Quarterly Review and Recent Corporate Updates

  • Enrollment is open for the Company Phase 1b clinical study evaluating the safety, tolerability, pharmacokinetics and anti-tumor activity of PH-762 in a neoadjuvant setting in subjects with advanced melanoma.
  • Presented new in vivo data at the AACR Annual Meeting 2022 provide strong justification for the clinical use of PH-894, a BRD4-targeting, self-delivering RNAi, as monotherapy, as well as in combination with systemic PD-1 therapy.
  • Continue to develop the PH-3861, a dual-target INTASYL towards PD-1 and BRD4. Last year this program reported data showing PH-3861 obtained complete treatment of tumors in a in vivo model of hepatoma and exceeded the effectiveness of small -molecule and antibody suppression treatments to the same targets. In addition, local INTASYL therapy has been shown to induce a systemic anti-tumor response with clearance of untreated distal tumor.

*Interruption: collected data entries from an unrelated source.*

Lemma sr_inv_send ops ws rid method params g asked :
  sr_inv ops (g, asked) → sr_inv ops (sr_step (g, asked) (SrSend ws rid method params)).
Proof.
  intros Hi. simpl. unfold send_server_request.
  destruct (workspace_streams ws g) as [|e l]; [done|]. destruct (negb _); [done|].
  destruct Hi as (H1 & H2 & H3). destruct (existsb cs_alive (e :: l)).
  - split_and!; simpl in *.
    + intros slot k. destruct (decide (slot = gs_next_oneshot g)) as [->|]; [lia|].
      rewrite lookup_insert_ne by done. intros Hk. apply H1 in Hk. lia.
    + intros k slot. destruct (decide (k = (ws, rid))) as [->|].
      * rewrite lookup_insert_eq. intros [= <-]. by rewrite lookup_insert_eq.
      * rewrite lookup_insert_ne by done. intros Hk. apply H2 in Hk.
        rewrite lookup_insert_ne; [done|]. apply H1 in Hk. lia.
    + intros slot out Ho. destruct (H3 slot out Ho) as (ws' & rid' & Hk & Hin).
      exists ws', rid'. split; [|done]. rewrite lookup_insert_ne; [done|]. apply H1 in Hk. lia.
  - split_and!; simpl in *.
    + intros slot k Hk. apply H1 in Hk. lia.
    + intros k slot. rewrite delete_insert_eq. intros Hk%lookup_delete_Some. apply H2. apply Hk.
    + done.
Qed.

Lemma sr_inv_step ops o s : sr_inv ops s → sr_inv (ops ++ [o]) (sr_step s o).
Proof.
  destruct s as [g asked]. intros Hi. apply (sr_inv_weaken _ o) in Hi.
  destruct o as [ws rid method params|awaited ws rid out|ws rid slot timed_out|f].
  - by apply sr_inv_send.
  - simpl. unfold deliver_client_response.
    destruct (gs_pending g !! (ws, rid)) as [slot|] eqn:E; [|done]. simpl.
    destruct awaited; [|apply sr_inv_shrink; [apply delete_subseteq|done]].
    destruct Hi as (H1 & H2 & H3). split_and!; simpl in *; [done| |].
    + intros k slot' [_ Hk]%lookup_delete_Some. by apply H2.
    + intros slot' out'. destruct (decide (slot' = slot)) as [->|].
      * rewrite lookup_insert_eq. intros [= <-]. exists ws, rid. split; [by apply H2|set_solver].
      * rewrite lookup_insert_ne by done. apply H3.
  - simpl. unfold await_server_request. repeat case_match; try done.
    apply sr_inv_shrink; [apply delete_subseteq|done].
  - done.
Qed.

Upcoming Pipeline Milestones

  • IND-enabled studies for PH-894 are expected to be completed in the second half of 2022.
  • On track to report top-line data from the first group of patients with advanced melanoma in the clinical trial for PH-762 in the first quarter of 2023.
  • Additional data publications on the Company’s pipeline programs.

Financial Results

Money position

on March 31, 2022the Company has cash already $ 20.5 million compared to $ 24.1 million on December 31, 2021. The Company expects its current money to be sufficient to fund its current planned operations until the second quarter of 2023.

Research and Development Costs

Research and development costs are estimated $ 1.6 million for the quarter is over March 31, 2022compared to estimates $ 2.4 million for the quarter is over March 31, 2021. The reduction was primarily due to preclinical studies and manufacturing costs to support the Company’s clinical trial of PH-762, which was completed in the previous year period, offset by rising CRO costs in preparation for the launch. of the Company’s clinical trial of PH -762 and staff -related costs due to the increase in the number of people compared to last year.

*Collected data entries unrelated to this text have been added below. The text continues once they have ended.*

Definition sample_call (id : string) : ToolCall := mkToolCall id "read" "{}".
Definition sample_tool_ok : result CallToolResponse DispatchAbort :=
  Ok (mkCallToolResponse (text_content "contents") false).
Definition sample_request : TurnRequest :=
  mkTurnRequest None [] [sample_message "user"] (Some "m") None None None "c".
Definition sample_log : ConversationLog := log_new empty_dir.

#[local] Notation sample_run env :=
  (llm_loop (λ _, "e") env (ctx_of sample_request None) (scope_tag Orchestrator) default_attribution
    scrub_empty_set 600 5 5 sample_request (loop_start sample_log Orchestrator sample_request)).

Lemma llm_loop_bounded_witness :
  let '(s', r) := sample_run (sample_agent [sample_call "1"] sample_tool_ok) in
  is_Some r ∧ length (ls_requests s') ≤ 5.
Proof.
  apply (llm_loop_bounded (λ _, "e") (sample_agent [sample_call "1"] sample_tool_ok)
           (ctx_of sample_request None) default_attribution scrub_empty_set 600 5
           (scope_tag Orchestrator) sample_request (loop_start sample_log Orchestrator sample_request) 5).
  lia.
Defined.

Lemma requests_provider_valid_witness :
  ∃ sent, last (ls_requests (sample_run (sample_agent [sample_call "1"] sample_tool_ok)).1) = Some sent ∧
          length (trq_messages sent) = 3 ∧ request_wf [sample_message "user"] sent.
Proof.
  destruct (last (ls_requests (sample_run (sample_agent [sample_call "1"] sample_tool_ok)).1))
    as [sent|] eqn:E; [|vm_compute in E; discriminate E].
  exists sent. split; [reflexivity|]. split.
  - assert (length ∘ trq_messages <$> Some sent = Some 3) as Hs; [|by injection Hs].
    rewrite <- E. vm_compute. reflexivity.
  - apply (requests_provider_valid (λ _, "e") (sample_agent [sample_call "1"] sample_tool_ok)
             (ctx_of sample_request None) default_attribution scrub_empty_set 600 5
             (scope_tag Orchestrator) sample_request sample_log Orchestrator 5).
    exact (last_Some_elem_of _ _ E).
Defined.

Lemma log_mirrors_model_view_witness :
  ∃ s', sample_run (sample_agent [sample_call "1"] sample_tool_ok) = (s', Some (Ok "done")) ∧
  ∃ ms final, history_for_provider (ls_log s') Orchestrator = ms ++ final ∧
    trq_messages <$> last (ls_requests s') = Some ([sample_message "user"] ++ ms).
Proof.
  destruct (sample_run (sample_agent [sample_call "1"] sample_tool_ok)) as [s' r] eqn:E.
  assert (r = Some (Ok "done")) as Hr.
  { apply (f_equal snd) in E. change (snd (s', r)) with r in E. rewrite <- E. vm_compute. reflexivity. }
  exists s'. split; [by rewrite Hr|]. rewrite Hr in E.
  destruct (log_mirrors_model_view (λ _, "e") (sample_agent [sample_call "1"] sample_tool_ok)
              (ctx_of sample_request None) default_attribution scrub_empty_set 600 5
              Orchestrator sample_request sample_log 5 s' "done" (λ _, eq_refl) E)
    as (ms & final & Hh & Hl & _).
  exists ms, final. split; [exact Hh|exact Hl].
Defined.

Lemma cancel_leaves_calls_unanswered_witness :
  let '(s', res) := sample_run (sample_agent [sample_call "1"; sample_call "2"] (Err DispatchCancelled)) in
  res = Some (Err LoopCancelled) ∧ length (history_for_provider (ls_log s') Orchestrator) = 2.
Proof.
  pose proof (cancel_leaves_calls_unanswered (λ _, "e")
    (sample_agent [sample_call "1"; sample_call "2"] (Err DispatchCancelled))
    (ctx_of sample_request None) default_attribution scrub_empty_set 600 5 Orchestrator sample_log 5
    sample_request (mkTurnResult ToolUse (text_content "let me look") [sample_call "1"; sample_call "2"])
    (sample_call "1") (sample_call "2") []
    (complete_step ToolUse "let me look" [sample_call "1"; sample_call "2"])
    (λ _, eq_refl) eq_refl eq_refl eq_refl eq_refl ltac:(lia) ltac:(lia) eq_refl ltac:(by_compute)) as Hw.
  destruct (llm_loop _ _ _ _ _ _ _ _ _ _ _) as [s' res].
  destruct Hw as (Hr & Hh & _). split; [exact Hr|]. by rewrite Hh.
Defined.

General and Administrative Expenses

Total and administrative costs are estimated $ 1.1 million for the quarter is over March 31, 2022compared to estimates $ 1.2 million for the quarter is over March 31, 2021. The decrease was primarily due to a reduction in legal and patent fees offset by an increase in the cost of stock-based compensation.

Net Loss

The net loss is $ 2.6 millionor $ 0.19 each part, for the quarter ended March 31, 2022compared to $ 3.4 millionor $ 0.32 each part, for the quarter ended March 31, 2021. The reduction in net loss is mainly due to the reduction in research and development costs as described above.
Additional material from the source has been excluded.